■ What you have to do: The word "Import" appears in some lines of the records below; state how many lines, and nothing else.

Stored data:
───

(* ===== verification/VmmSpec.v ===== *)
(** * Address spaces: invariant and operations

    The invariant of an address space ties its three indexes together: the regions on the list
    and in the tree are live objects, every key of the database leads to the region that covers
    it, and a region has all its keys or none.  The operations of [Vmm] keep it. *)

From stdpp Require Import sorting.
From S2P Require Import Prelude Clist Bits Rbtree RbtreeSpec RbtreeOps Page Pmm VmRegion VmSpace VmSystem.
From S2P Require Import Cow CowTables CowSpec CowSystem Isolation Objects Keysdb KeysdbSys Vmm.

Open Scope Z_scope.

(** Arithmetic with quotients and remainders. *)
Ltac div_lia := Z.to_euclidean_division_equations; lia.

(** ** Regions *)

(** A private region of whole pages; it covers whole keys. *)
Record region_fine (r : vm_region_s) : Prop := RegionFine {
  rf_user : user_region r;
  rf_begin : vm_begin r mod 2 ^ 16 = 0;
  rf_end : vm_end r mod 2 ^ 16 = 0;
  rf_range : vm_begin r ≤ vm_start r < vm_limit r ∧ vm_limit r ≤ vm_end r ≤ CONFIG_USR_LIMIT;
  rf_key : vm_start r - vm_begin r < 2 ^ 16;
  rf_start : vm_start r mod PMM_PAGE_SIZE = 0;
  rf_limit : vm_limit r mod PMM_PAGE_SIZE = 0;
  rf_lazy : flag (vm_flags r) VM_REG_LAZY = false;
  rf_shared : flag (vm_flags r) VM_REG_SHARED = false;
  rf_refs : vm_refcount r = 1 }.

(** The keys of a region. *)
Definition keyed (r : vm_region_s) (key : Z) : Prop := key_range (region_key r) (region_keys_nr r) key.

Lemma keyed_iff r key :
  region_fine r → 0 ≤ vm_begin r → keyed r key ↔ vm_begin r ≤ key * 2 ^ 16 < vm_end r.
Proof.
  intros Hf Hb. unfold keyed, key_range, region_key, region_keys_nr, CONFIG_VM_REGION_KEYWIDTH.
  pose proof (rf_range _ Hf) as Hr. pose proof (rf_begin _ Hf). pose proof (rf_end _ Hf). unfold CONFIG_USR_LIMIT in Hr.
  rewrite u32_small, !Z.shiftr_div_pow2 by (unfold wsize; lia). div_lia.
Qed.

Lemma keyed_va r va :
  region_fine r → 0 ≤ vm_begin r → keyed r (Z.shiftr va CONFIG_VM_REGION_KEYWIDTH) ↔ vm_begin r ≤ va < vm_end r.
Proof.
  intros Hf Hb. rewrite keyed_iff by done. unfold CONFIG_VM_REGION_KEYWIDTH. rewrite Z.shiftr_div_pow2 by done.
  pose proof (rf_begin _ Hf). pose proof (rf_end _ Hf). div_lia.
Qed.

Lemma keyed_bounds r :
  region_fine r → 0 ≤ vm_begin r → 0 ≤ region_key r ∧ 0 ≤ region_keys_nr r ∧ region_key r + region_keys_nr r ≤ 2 ^ 16.
Proof.
  intros Hf Hb. unfold region_key, region_keys_nr, CONFIG_VM_REGION_KEYWIDTH.
  pose proof (rf_range _ Hf) as Hr. pose proof (rf_begin _ Hf). pose proof (rf_end _ Hf). unfold CONFIG_USR_LIMIT in Hr.
  rewrite u32_small, !Z.shiftr_div_pow2 by (unfold wsize; lia). div_lia.
Qed.

Lemma keyed_key r key : region_fine r → 0 ≤ vm_begin r → keyed r key → is_key key.
Proof. intros Hf Hb Hk. pose proof (keyed_bounds r Hf Hb). unfold keyed, key_range in Hk. unfold is_key. lia. Qed.

Lemma keyed_self r : region_fine r → 0 ≤ vm_begin r → keyed r (region_key r).
Proof.
  intros Hf Hb. unfold region_key. rewrite keyed_va by done. pose proof (rf_range _ Hf). lia.
Qed.

(** *** New regions *)

(** The flags of a region once [vmm_mmap] has cleared [VM_REG_INIT]. *)
Definition ready_flags (flags : Z) : Z := Z.land (Z.lor flags VM_REG_INIT) (Z.lnot VM_REG_INIT).

Lemma flag_bit x n : 0 ≤ n → flag x (2 ^ n) = Z.testbit x n.
Proof. intros Hn. rewrite <- (Z.shiftl_1_l n). by apply land_pow2. Qed.

Lemma ready_flag flags n : 0 ≤ n → n ≠ 10 → flag (ready_flags flags) (2 ^ n) = flag flags (2 ^ n).
Proof.
  intros Hn H10. rewrite !flag_bit by done. unfold ready_flags. rewrite Z.land_spec, Z.lor_spec, Z.lnot_spec by done.
  change VM_REG_INIT with (2 ^ 10). rewrite Z.pow2_bits_false by lia. by rewrite orb_false_r, andb_true_r.
Qed.

Lemma init_flag flags n : 0 ≤ n → n ≠ 10 → flag (Z.lor flags VM_REG_INIT) (2 ^ n) = flag flags (2 ^ n).
Proof.
  intros Hn H10. rewrite !flag_bit by done. rewrite Z.lor_spec.
  change VM_REG_INIT with (2 ^ 10). rewrite Z.pow2_bits_false by lia. by rewrite orb_false_r.
Qed.

(** What the manager expects of a request for a region. *)
Record request_ok (addr length proto flags : Z) : Prop := RequestOk {
  rq_length : 0 < length ∧ length mod PMM_PAGE_SIZE = 0;
  rq_addr : 0 ≤ addr ∧ addr mod PMM_PAGE_SIZE = 0;
  rq_limit : addr + length ≤ CONFIG_USR_LIMIT;
  rq_proto : flag proto VM_REG_RD || flag proto VM_REG_WR = true;
  rq_shared : flag flags VM_REG_SHARED = false;
  rq_huge : flag flags VM_REG_HUGETLB = false;
  rq_lazy : flag flags VM_REG_LAZY = false;
  rq_heap : flag flags VM_REG_HEAP = false }.

Lemma request_flags addr length proto flags :
  request_ok addr length proto flags →
  flag (Z.lor flags VM_REG_INIT) VM_REG_SHARED = false ∧ flag (Z.lor flags VM_REG_INIT) VM_REG_HEAP = false.
Proof.
  intros [_ _ _ _ Hs _ _ Hh]. rewrite <- Hs at 1. rewrite <- Hh. split; [by apply (init_flag flags 0)|by apply (init_flag flags 11)].
Qed.

(** The descriptor of a request. *)
Definition requested (addr length proto offset flags : Z) : vm_region_s :=
  vm_region_init addr (addr + length) proto offset (ready_flags flags).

───

■ Answer to this problem: 3